((

Lemma priority_queue_conserves_witness :
  exists t, queue_run (mkTrace (NewPriorityQueue 2) [] [] [])
    [OpEnqueue (w_req 1 3 0); OpEnqueue (w_req 2 1 0); OpEnqueue (w_req 3 0 0); OpDequeue (fun _ => 9)] = Some t
    /\ tr_accepted t ≡ₚ queued (tr_queue t) ++ tr_served t ++ (fst <$> tr_notices t).
Proof.
  destruct (priority_queue_conserves 2
    [OpEnqueue (w_req 1 3 0); OpEnqueue (w_req 2 1 0); OpEnqueue (w_req 3 0 0); OpDequeue (fun _ => 9)])
    as (t & Ht & Hacc & _); [unfold i64_range; lia|repeat constructor; simpl; lia|].
  exists t. split; [exact Ht|exact Hacc].
Defined.

(** [Dequeue] hands out the head of the first level whose head is live. *)
Lemma dequeue_loop_first now q ps q' req notices :
  (forall p, p ∈ ps -> (p < 4)%nat) -> NoDup ps -> length (queues q) = 4%nat ->
  dequeue_loop now q ps = (q', Some req, notices) ->
  exists before p after rest, ps = before ++ p :: after /\ level q p = req :: rest /\ expired (now p) req = false
    /\ forall p', p' ∈ before -> level q p' = [] \/ exists h r, level q p' = h :: r /\ expired (now p') h = true.
Proof.
  revert q notices. induction ps as [|p ps IH]; intros q notices Hps Hnd Hl; simpl; [done|].
  apply NoDup_cons in Hnd as [Hni Hnd].
  destruct (level q p) as [|h rest] eqn:E.
  - intros H. destruct (IH q notices ltac:(set_solver) Hnd Hl H) as (before & p1 & after & r1 & -> & H1 & H2 & H3).
    exists (p :: before), p1, after, r1. split_and!; [done|done|done|].
    intros p' [->|Hp']%elem_of_cons; [by left|auto].
  - destruct (expired (now p) h) eqn:Ee; [|intros [= <- <- <-]; exists [], p, ps, rest; set_solver].
    set (q1 := add_depth (set_level q p rest) (-1)).
    destruct (dequeue_loop now q1 ps) as [[q2 res] n2] eqn:E2. intros [= <- -> <-].
    assert (length (queues q1) = 4%nat) as Hl1 by (unfold q1; simpl; by rewrite length_insert).
    assert (forall p', p' ≠ p -> level q1 p' = level q p') as Hsame.
    { intros p' Hne. change (level (set_level q p rest) p' = level q p'). rewrite level_set by (set_solver || done).
      by rewrite decide_False by done. }
    destruct (IH q1 n2 ltac:(set_solver) Hnd Hl1 E2) as (before & p1 & after & r1 & -> & H1 & H2 & H3).
    rewrite Hsame in H1 by set_solver.
    exists (p :: before), p1, after, r1. split_and!; [done|done|done|].
    intros p' [->|Hp']%elem_of_cons; [right; eauto|]. rewrite <- Hsame by set_solver. auto.
Qed.
Definition StateCompliant : string := "Compliant".
Definition StateNonCompliant : string := "NonCompliant".
Definition PostureConnected : string := "Connected".
Definition PostureEnterpriseProxy : string := "EnterpriseProxy".
Definition PostureRestricted : string := "RestrictedEgress".
Definition PostureDisconnected : string := "Disconnected".
Definition PostureAirGapZeroEgress : string := "AirGapZeroPhoneHome".
Definition DigestPinned : string := "Pinned".
Definition DigestUnpinned : string := "Unpinned".
Definition DigestMalformed : string := "Malformed".
Definition SigVerified : string := "Verified".
Definition SigMissing : string := "Missing".
Definition SigUntrusted : string := "Untrusted".
Definition AttestationVerified : string := "Verified".
Definition AttestationMissing : string := "Missing".
Definition AttestationInvalid : string := "Invalid".
Definition BOMComplete : string := "Complete".
Definition BOMPartial : string := "Partial".
Definition BOMMissing : string := "Missing".
Definition IdentityEnforced : string := "Enforced".
Definition IdentityMissing : string := "Missing".
Definition SecretStoreLocalSeeded : string := "LocalSeeded".
Definition SecretStoreEnterprise : string := "EnterpriseManaged".
Definition SecretStoreRemoteKMS : string := "RemoteKMS".
Definition SecretStoreInsecure : string := "Insecure".

(** The sentinel errors the functions return; the texts wrapped around them
    are left out, the artifact they name is kept. *)
Inductive Err :=
| ErrNilCapsule
| ErrCapsuleExpired
| ErrInvalidMetadata
| ErrUnpinnedDigest (artifact : string)
| ErrDigestMismatch (artifact : string)
| ErrIncompatibleProfile
| ErrPhoneHomeNotForbidden
| ErrUnknownProfile (level : string).

Record ProfileRequirements := mkRequirements {
  Level : SovereigntyProfileLevel;
  RequireDigestPinning : bool;
  RequireSignatures : bool;
  RequireAttestation : bool;
  RequireBOM : bool;
  RequireSPIFFE : bool;
  RequireLocalSecrets : bool;
  RequireAirGapCapsule : bool;
  ZeroPhoneHome : bool
}.

Record SovereigntyProfile := mkProfile { Requirements : ProfileRequirements }.

Record SovereigntyVector := mkVector {
  Profile : SovereigntyProfileLevel;
  Network : string;
  DigestPinning : string;
  SignatureIntegrity : string;
  AttestationIntegrity : string;
  BOMIntegrity : string;
  IdentityIntegrity : string;
  SecretStoreIntegrity : string;
  VState : string;
  Violations : list string
}.

Record WorkloadTarget := mkTarget {
  TName : string;
  ImageURI : string;
  ModelURI : string;
  SPIFFEIdentity : string;
  SecretStoreType : string;
  EgressTarget : string;
  HasSBOM : bool;
  HasAIBOM : bool;
  HasAttestation : bool;
  HasSignature : bool
}.

Record CapsuleMetadata := mkMetadata {
  MID : string;
  SourceEnvironment : string;
  Classification : string;
  CreatedAt : Time;
  ExpiresAt : Time;
  TargetProfile : SovereigntyProfileLevel;
  Annotations : gmap string string
}.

))

What is being asked - The lines to return are those in the entries above that hold "ProfileRequirements".

Task response -
Record ProfileRequirements := mkRequirements {
Record SovereigntyProfile := mkProfile { Requirements : ProfileRequirements }.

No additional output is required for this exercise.